Saved entries
(** The file system after the files of [self] have been cleaned up: its
    paths that held a removable file are gone, the rest is as before. *)
Definition cleaned (self : DocumentModel.Document) (fs : DocumentModel.filesystem)
  : DocumentModel.filesystem :=
  fun p =>
    match fs p with
    | Some DocumentModel.File =>
        if own_path self p && truthy (Some p) then None
        else Some DocumentModel.File
    | other => other
    end.

(** ** Inputs of the examples *)

Definition boundary_input : pystr :=
  str "Q1. First question text here Q2. Second question text here".

Definition noise_input : pystr :=
  str "Q.1 What is X? Here is the answer to the question: blah. I hope this helps!".

Definition numbered_input : pystr := str "1. What is the capital of France?".

(** Two lines in the bracketed format with the same id. *)
Definition repeated_id_input : pystr :=
  str "[1] Hi" ++ newline :: str "[1] What is the capital of France?".

(** Three lines in three formats, out of order. *)
Definition three_lines_input : pystr :=
  str "Question 12: why?" ++ newline :: str "[1] What is the capital of France?"
  ++ newline :: str "Q3 abc".

(** The properties of a record of the result. *)
Definition well_ended (d : question_dict) : Prop :=
  dict_question d <> [] /\ ends_in_stop (dict_question d).

(** The ids of a list of records are strictly increasing. *)
Definition increasing_ids (records : list question_dict) : Prop :=
  StronglySorted Z.lt (map dict_question_id records).

(** A response as a caller builds it, and a table of two stored ones. *)
Definition new_response (d qid : Z) : ApiResponseModel.APIResponse :=
  {| ApiResponseModel.pk := None;
     ApiResponseModel.question := str "What is X?";
     ApiResponseModel.answer := None;
     ApiResponseModel.question_id := qid;
     ApiResponseModel.detail_level := str "medium";
     ApiResponseModel.document := d;
     ApiResponseModel.user := 1;
     ApiResponseModel.created_at := None;
     ApiResponseModel.updated_at := None;
     ApiResponseModel.generation_time := None;
     ApiResponseModel.tokens_used := None |}.

Definition stored_response (key d qid : Z) : ApiResponseModel.APIResponse :=
  ApiResponseModel.stamped (new_response d qid) (Some key) true 50.

(** A stored document with a file and a preview, and a file system on
    which the preview cannot be removed. *)
Definition example_document : DocumentModel.Document :=
  {| DocumentModel.pk := Some 7%Z;
     DocumentModel.name := str "a.pdf";
     DocumentModel.file :=
       {| DocumentModel.f_name := Some (str "documents/a.pdf");
          DocumentModel.f_path := str "/media/documents/a.pdf";
          DocumentModel.f_size := 10 |};
     DocumentModel.answers :=
       {| DocumentModel.f_name := None;
          DocumentModel.f_path := [];
          DocumentModel.f_size := 0 |};
     DocumentModel.preview :=
       {| DocumentModel.f_name := Some (str "previews/a.png");
          DocumentModel.f_path := str "/media/previews/a.png";
          DocumentModel.f_size := 5 |};
     DocumentModel.status := str "pending";
     DocumentModel.processing_error := None;
     DocumentModel.uploaded_at := Some 50%Z;
     DocumentModel.updated_at := Some 50%Z;
     DocumentModel.user := 1;
     DocumentModel.file_size := Some 10%Z |}.

Definition example_database : DocumentModel.database :=
  {| DocumentModel.documents := [example_document];
     DocumentModel.responses :=
       [stored_response 1 7 1; stored_response 2 8 1; stored_response 3 7 2] |}.

Definition example_filesystem : DocumentModel.filesystem :=
  fun p =>
    if DocumentModel.path_eqb p (str "/media/documents/a.pdf")
    then Some DocumentModel.File
    else if DocumentModel.path_eqb p (str "/media/previews/a.png")
         then Some DocumentModel.Stuck
         else if DocumentModel.path_eqb p (str "/media/documents/b.pdf")
              then Some DocumentModel.File
              else None.

(* ================================================================== *)
(** * The matcher *)

(** Three results given in the documentation of [re]. *)
Example sub_empty_matches :
  sub no_flags (Star true (Lit "x")) (str "-") (str "abxd") = str "-a-b--d-".
Proof. reflexivity. Qed.

Example sub_ignorecase :
  sub re_IGNORECASE (Cat [Esc CSpace; Str "AND"; Esc CSpace]) (str " & ")
      (str "Baked Beans And Spam")
  = str "Baked Beans & Spam".
Proof. reflexivity. Qed.

Example search_lazy :
  option_map captured
    (search no_flags (Group "tag" (Cat [Lit "<"; Star false Dot; Lit ">"]))
            (str "<a> b <c>"))
  = Some [("tag"%string, str "<a>")].
Proof. reflexivity. Qed.

(** The matcher only looks at what the continuation returns. *)
Lemma star_loop_ext body (greedy : bool) (k k' : mstate -> option mstate) :
  (forall st h h', (forall s, h s = h' s) -> body st h = body st h') ->
  (forall s, k s = k' s) ->
  forall n st, star_loop body greedy k n st = star_loop body greedy k' n st.
Proof.
  intros Hb Hk. induction n as [|n IH]; intros st; cbn [star_loop]; [apply Hk|].
  rewrite (Hb st _ (fun st1 =>
             if length (rest st1) <? length (rest st)
             then star_loop body greedy k' n st1 else None)), (Hk st);
    [reflexivity|].
  intros s. destruct (length (rest s) <? length (rest st)); [apply IH | reflexivity].
Qed.

Lemma run_ext (f : flags) (r : regex) : forall st (k k' : mstate -> option mstate),
  (forall s, k s = k' s) -> run f r st k = run f r st k'.
Proof.
  induction r as [| d | | negated items | | | r1 IH1 r2 IH2 | r1 IH1 r2 IH2
                 | greedy r1 IH1 | name r1 IH1 | r1 IH1];
    intros st k k' Hk; cbn [run];
    try (unfold eat; destruct (rest st) as [|c t]; [reflexivity|];
         match goal with |- (if ?b then _ else _) = _ => destruct b end;
         [apply Hk | reflexivity]).
  - apply Hk.
  - rewrite (Hk st). reflexivity.
  - rewrite (Hk st). reflexivity.
  - apply IH1. intros s. apply IH2. exact Hk.
  - rewrite (IH1 st k k' Hk), (IH2 st k k' Hk). reflexivity.
  - apply star_loop_ext; [|exact Hk]. intros st0 h h'. apply IH1.
  - apply IH1. intros s. apply Hk.
  - destruct (run f r1 st Some); [apply Hk | reflexivity].
Qed.

(** The matcher succeeds only through its continuation. *)
Lemma star_loop_fail body (greedy : bool) :
  (forall st, body st (fun _ => None) = None) ->
  (forall st h h', (forall s, h s = h' s) -> body st h = body st h') ->
  forall n st, star_loop body greedy (fun _ => None) n st = None.
Proof.
  intros Hf Hb. induction n as [|n IH]; intros st; cbn [star_loop]; [reflexivity|].
  rewrite (Hb st _ (fun _ => None)); [rewrite Hf; destruct greedy; reflexivity|].
  intros s. destruct (length (rest s) <? length (rest st)); [apply IH | reflexivity].
Qed.

Lemma run_fail (f : flags) (r : regex) : forall st, run f r st (fun _ => None) = None.
Proof.
  induction r as [| d | | negated items | | | r1 IH1 r2 IH2 | r1 IH1 r2 IH2
                 | greedy r1 IH1 | name r1 IH1 | r1 IH1];
    intros st; cbn [run];
    try (unfold eat; destruct (rest st) as [|c t]; [reflexivity|];
         match goal with |- (if ?b then _ else _) = _ => destruct b end;
         reflexivity).
  - reflexivity.
  - destruct (at_bol f st); reflexivity.
  - destruct (at_eol f st); reflexivity.
  - rewrite (run_ext f r1 st _ (fun _ => None)); [apply IH1 | exact IH2].
  - rewrite IH1, IH2. reflexivity.
  - apply star_loop_fail; [exact IH1 | intros st0 h h'; apply run_ext].
  - apply IH1.
  - destruct (run f r1 st Some); reflexivity.
Qed.

(** A starred expression never runs out of iterations: an iteration has to
    consume a character, so one iteration per remaining character is
    enough, and more change nothing. *)
Lemma star_loop_enough (f : flags) (r : regex) (greedy : bool)
    (k : mstate -> option mstate) : forall n n' st,
  length (rest st) <= n -> length (rest st) <= n' ->
  star_loop (run f r) greedy k n st = star_loop (run f r) greedy k n' st.
Proof.
  assert (Z0 : forall n st, length (rest st) = 0 ->
               star_loop (run f r) greedy k n st = k st).
  { intros [|n] st L; cbn [star_loop]; [reflexivity|].
    rewrite (run_ext f r st _ (fun _ => None)).
    - rewrite run_fail. destruct greedy; [|destruct (k st)]; reflexivity.
    - intros s. rewrite L. reflexivity. }
  induction n as [|n IH]; intros n' st Hn Hn'.
  - rewrite !Z0 by lia. reflexivity.
  - destruct n' as [|n']; [rewrite !Z0 by lia; reflexivity|].
    cbn [star_loop].
    rewrite (run_ext f r st _ (fun st1 =>
               if length (rest st1) <? length (rest st)
               then star_loop (run f r) greedy k n' st1 else None));
      [reflexivity|].
    intros s. destruct (length (rest s) <? length (rest st)) eqn:L; [|reflexivity].
    apply Nat.ltb_lt in L. apply IH; lia.
Qed.

(** ** Soundness of the matcher with respect to [steps] *)

Lemma eat_sound (p : ascii -> bool) st (k : mstate -> option mstate) res :
  eat p st k = Some res ->
  exists c t, rest st = c :: t /\ p c = true
              /\ k {| prev := Some c; rest := t; caps := caps st |} = Some res.
Proof.
  unfold eat. destruct (rest st) as [|c t]; [discriminate|].
  destruct (p c) eqn:P; [|discriminate]. intros H. exists c, t. auto.
Qed.

Lemma star_loop_sound (f : flags) (r : regex) (greedy : bool)
    (k : mstate -> option mstate) :
  (forall st h res, run f r st h = Some res ->
     exists st1, steps f r st st1 /\ h st1 = Some res) ->
  forall n st res,
    star_loop (run f r) greedy k n st = Some res ->
    exists st1, steps f (Star greedy r) st st1 /\ k st1 = Some res.
Proof.
  intros Hr. induction n as [|n IH]; intros st res H; cbn [star_loop] in H.
  - exists st. split; [constructor | exact H].
  - assert (More : forall x,
              run f r st (fun st1 =>
                if length (rest st1) <? length (rest st)
                then star_loop (run f r) greedy k n st1 else None) = Some x ->
              exists st1, steps f (Star greedy r) st st1 /\ k st1 = Some x).
    { intros x Hx. apply Hr in Hx. destruct Hx as [st1 [S1 Hx]].
      destruct (length (rest st1) <? length (rest st)) eqn:L; [|discriminate].
      apply Nat.ltb_lt in L. apply IH in Hx. destruct Hx as [st2 [S2 Hk]].
      exists st2. split; [|exact Hk]. eapply steps_Star_more; eassumption. }
    destruct greedy.
    + destruct (run f r st _) as [x|] eqn:E.
      * injection H as <-. apply More. reflexivity.
      * exists st. split; [constructor | exact H].
    + destruct (k st) as [x|] eqn:E.
      * injection H as <-. exists st. split; [constructor | exact E].
      * apply More. exact H.
Qed.

(** Whatever the matcher returns, it returns through its continuation, at
    a state the pattern leads to. *)
Lemma run_sound (f : flags) (r : regex) : forall st k res,
  run f r st k = Some res -> exists st1, steps f r st st1 /\ k st1 = Some res.
Proof.
  induction r as [| d | | negated items | | | r1 IH1 r2 IH2 | r1 IH1 r2 IH2
                 | greedy r1 IH1 | name r1 IH1 | r1 IH1];
    intros st k res H; cbn [run] in H.
  - exists st. split; [constructor | exact H].
  - apply eat_sound in H. destruct H as [c [t [R [P K]]]].
    eexists. split; [econstructor; eassumption | exact K].
  - apply eat_sound in H. destruct H as [c [t [R [P K]]]].
    eexists. split; [econstructor; eassumption | exact K].
  - apply eat_sound in H. destruct H as [c [t [R [P K]]]].
    eexists. split; [econstructor; eassumption | exact K].
  - destruct (at_bol f st) eqn:B; [|discriminate].
    exists st. split; [constructor; exact B | exact H].
  - destruct (at_eol f st) eqn:B; [|discriminate].
    exists st. split; [constructor; exact B | exact H].
  - apply IH1 in H. destruct H as [st1 [S1 H]].
    apply IH2 in H. destruct H as [st2 [S2 H]].
    exists st2. split; [econstructor; eassumption | exact H].
  - destruct (run f r1 st k) as [x|] eqn:E.
    + injection H as <-. apply IH1 in E. destruct E as [st1 [S1 K]].
      exists st1. split; [apply steps_Alt_l; exact S1 | exact K].
    + apply IH2 in H. destruct H as [st1 [S1 K]].
      exists st1. split; [apply steps_Alt_r; exact S1 | exact K].
  - eapply star_loop_sound; [exact IH1 | exact H].
  - apply IH1 in H. destruct H as [st1 [S1 K]].
    eexists. split; [constructor; exact S1 | exact K].
  - destruct (run f r1 st Some) as [st1|] eqn:E; [|discriminate].
    apply IH1 in E. destruct E as [st1' [S1 E]]. injection E as ->.
    eexists. split; [constructor; exact S1 | exact H].
Qed.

• REQUIRED ACTION
The line containing "Definition boundary_input : pystr" marks the end: copy exactly every line from the top of the data above down to it, that line included.

• REPLY TO THE TASK
(** The file system after the files of [self] have been cleaned up: its
    paths that held a removable file are gone, the rest is as before. *)
Definition cleaned (self : DocumentModel.Document) (fs : DocumentModel.filesystem)
  : DocumentModel.filesystem :=
  fun p =>
    match fs p with
    | Some DocumentModel.File =>
        if own_path self p && truthy (Some p) then None
        else Some DocumentModel.File
    | other => other
    end.

(** ** Inputs of the examples *)

Definition boundary_input : pystr :=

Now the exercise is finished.